Sithborg, it's not laziness, it's economics. A game designer only has so much time and so much money to spend on a game before they have to put something out on the market to generate revenue recoup their expenses. It takes a lot of work and time and internal playtesting just to make sure your game is fun to play. Asymmetric games with even a moderate level of complexity (like X-Wing) then require even more playtesting on top of that to make sure the game is balanced, and you would have to have extremely high level players playtesting your game to get a true sense of what is balanced and what isn't. Being a game designer doesn't automatically make you a high level player of the game you're designing, and it's pretty hard to find high level players of a game that isn't even public yet.
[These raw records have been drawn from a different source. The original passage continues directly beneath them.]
(** Only a failure whose structured code is 429 can be reported as a rate
    limit. *)
Lemma parseRateLimitError_other_code error :
  error_code error <> Some (JNumber 429) ->
  isRateLimit (parseRateLimitError error) = false /\
  retryAfterSeconds (parseRateLimitError error) = Int 0.
Proof.
  intros Hcode. destruct error as [name message | text0]; [| done].
  simpl in *. destruct (JSON_parse message) as [errorJson|]; [| done].
  apply is_number_false in Hcode.
  destruct errorJson; simpl in *; by rewrite ?Hcode.
Qed.

End executor.


(** ** What a run leaves alone *)

Section frames.

Import ApiKeyManager.
Context `{host : Host}.
Variable props : Props.
Variable text : string.

Variable R : World -> World -> Prop.
Hypothesis R_refl : forall w, R w w.
Hypothesis R_trans : forall w1 w2 w3, R w1 w2 -> R w2 w3 -> R w1 w3.
Hypothesis R_line : forall l w, R w (with_line l w).
Hypothesis R_clock : forall t w, R w (set_clock t w).
Hypothesis R_currentIndex : forall i w, R w (with_currentIndex i w).
Hypothesis R_request :
  forall currentKey w,
    R w (set_requests (requests w ++ [request_for props text currentKey]) w).

Lemma keeps_ret {A : Type} (a : A) : keeps R (ret a).
Proof. intros w. apply R_refl. Qed.

Lemma keeps_throw {A : Type} (e : Thrown) : keeps R (@throw A e).
Proof. intros w. apply R_refl. Qed.

Lemma keeps_gets {A : Type} (f : World -> A) : keeps R (gets f).
Proof. intros w. apply R_refl. Qed.

Lemma keeps_modify (f : World -> World) :
  (forall w, R w (f w)) -> keeps R (modify f).
Proof. intros H w. apply H. Qed.

Lemma keeps_bind {A B : Type} (c : JS A) (k : A -> JS B) :
  keeps R c -> (forall a, keeps R (k a)) -> keeps R (bind c k).
Proof.
  intros Hc Hk w. unfold bind. specialize (Hc w).
  destruct (c w) as [[a | e] w1]; simpl in *; [| done].
  eapply R_trans; [exact Hc | apply Hk].
Qed.

Lemma keeps_try_catch {A : Type} (body : JS A) (handler : Thrown -> JS A) :
  keeps R body -> (forall e, keeps R (handler e)) -> keeps R (try_catch body handler).
Proof.
  intros Hb Hh w. unfold try_catch. specialize (Hb w).
  destruct (body w) as [[a | e] w1]; simpl in *; [done |].
  eapply R_trans; [exact Hb | apply Hh].
Qed.

Lemma keeps_try_finally {A : Type} (body : JS A) (cleanup : JS unit) :
  keeps R body -> keeps R cleanup -> keeps R (try_finally body cleanup).
Proof.
  intros Hb Hc w. unfold try_finally. specialize (Hb w).
  destruct (body w) as [r w1]. specialize (Hc w1).
  destruct (cleanup w1) as [[[] | e] w2]; simpl in *; eapply R_trans; eauto.
Qed.

Lemma keeps_if {A : Type} (b : bool) (c1 c2 : JS A) :
  keeps R c1 -> keeps R c2 -> keeps R (if b then c1 else c2).
Proof. by destruct b. Qed.

Lemma keeps_console_line l : keeps R (console_line l).
Proof. apply keeps_modify, R_line. Qed.

Lemma keeps_sleep ms : keeps R (sleep ms).
Proof. destruct ms; [apply keeps_modify; intros w; apply R_clock | apply keeps_ret]. Qed.

Lemma keeps_set_this_currentIndex i : keeps R (set_this_currentIndex i).
Proof. apply keeps_modify, R_currentIndex. Qed.

Lemma keeps_getCurrentKey : keeps R getCurrentKey.
Proof.
  intros w. rewrite getCurrentKey_eq.
  destruct (Array_find _ _) as [[i k]|]; [apply R_currentIndex |].
  destruct (Array_reduce _ _) as [[i k]|]; [apply R_currentIndex | apply R_refl].
Qed.

Lemma keeps_markRateLimited_number n : keeps R (markRateLimited_number n).
Proof.
  intros w. unfold markRateLimited_number, bind, this_keys, gets. simpl.
  destruct (keys (manager w)); [apply R_line | apply R_refl].
Qed.

Lemma keeps_getAvailableKeyCount : keeps R getAvailableKeyCount.
Proof. intros w. apply R_refl. Qed.

Lemma keeps_rotate_loop remaining i start now :
  keeps R (rotate_loop remaining i start now).
Proof.
  revert i. induction remaining as [|remaining IH]; intros i; simpl.
  - apply keeps_bind; [apply keeps_gets |]. intros ks.
    apply keeps_bind; [apply keeps_gets |]. intros current.
    destruct (ks !! current); [apply keeps_ret | apply keeps_throw].
  - apply keeps_bind; [apply keeps_gets |]. intros ks.
    destruct (ks !! _) as [k|]; [| apply keeps_throw].
    apply keeps_if; [| apply IH].
    apply keeps_bind; [apply keeps_set_this_currentIndex |]. intros _.
    apply keeps_bind; [apply keeps_getAvailableKeyCount |]. intros count.
    apply keeps_bind; [apply keeps_console_line |]. intros _. apply keeps_ret.
Qed.

Lemma keeps_rotateToNextKey : keeps R rotateToNextKey.
Proof.
  unfold rotateToNextKey.
  apply keeps_bind; [apply keeps_gets |]. intros now.
  apply keeps_bind; [apply keeps_gets |]. intros start.
  apply keeps_bind; [apply keeps_gets |]. intros ks. apply keeps_rotate_loop.
Qed.

Lemma keeps_rotate_or_wait s attempt maxRetries :
  keeps R (rotate_or_wait s attempt maxRetries).
Proof.
  unfold rotate_or_wait.
  apply keeps_bind; [intros w; apply R_refl |]. intros total.
  apply keeps_bind.
  { apply keeps_if; [intros w; apply R_refl | apply keeps_ret]. }
  intros rotating. apply keeps_if.
  - apply keeps_bind; [apply keeps_rotateToNextKey |]. intros _.
    apply keeps_bind; [apply keeps_console_line |]. intros _.
    apply keeps_bind; [apply keeps_sleep |]. intros _. apply keeps_ret.
  - apply keeps_if; [| apply keeps_ret].
    apply keeps_bind; [apply keeps_console_line |]. intros _.
    apply keeps_bind; [apply keeps_sleep |]. intros _. apply keeps_ret.
Qed.

Lemma keeps_on_failure error attempt maxRetries :
  keeps R (on_failure error attempt maxRetries).
Proof.
  unfold on_failure. apply keeps_if; [| apply keeps_ret].
  apply keeps_bind; [apply keeps_markRateLimited_number |]. intros _.
  apply keeps_rotate_or_wait.
Qed.

Lemma keeps_generateAudioFromText currentKey :
  keeps R (generateAudioFromText props text currentKey).
Proof. intros w. apply R_request. Qed.

Lemma keeps_attempts remaining attempt maxRetries :
  keeps R (attempts props remaining text attempt maxRetries).
Proof.
  revert attempt. induction remaining as [|remaining IH]; intros attempt; simpl.
  - apply keeps_throw.
  - apply keeps_try_catch.
    + apply keeps_bind; [apply keeps_getCurrentKey |]. intros currentKey.
      apply keeps_generateAudioFromText.
    + intros error. apply keeps_bind; [apply keeps_on_failure |]. intros again.
      apply keeps_if; [apply IH | apply keeps_throw].
Qed.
And minute balance issues, as long as their not so glaringly obvious that they completely break the game, don't actually become a problem until a large number of players start playing the game at a high enough level (min/maxing) to discover them, which means it's not a problem until after the game becomes successful and is making money.

So as long as the game designer can at least create enough balance the game is not completely broken, it makes more economic sense to release a game that is fun and enjoyable when just played casually (which is how the silent majority of purchasing gamers play), and then go back and fix any subtle balance issues that were caught by widespread high level play (which only happens if your game is fun to play) using the revenue generated by sales.

X-Wing Wave 1 and 2 had major balancing issues, but the game was fun to play, easy to learn, and was not completely broken, so it slowly gained more and more players, therefore making more and more money, in spite of the fact that the TIE Swarm had a large edge over the rest of the field and the A-Wing was pretty much competitively non-viable right out of the gate. Using the money generated from X-Wing sales, the designers not only proved that the game was a success and worth the continued support of FFG, they had more money to bring in more developers and figure out how to better deal with the TIE Swarm that was dominating the competitive scene (hint: it wasn't Assault Missiles or Flight Instructor), although ironically that lead to the creation of Fat Han and the TIE Phantom.

Necromancy!

This was when I had been playing for about four months as was starting to realize that balance was way off. Generic E-wings were trash for example.

I'm not saying I was the first or anything but it's kinda fun to take a trip down memory lane...

edit: derp

Edited by Vineheart01

I swear the x-wing designers just go through the forum for their ideas. I'm pretty sure it was me that came up with the release strategy for Scum.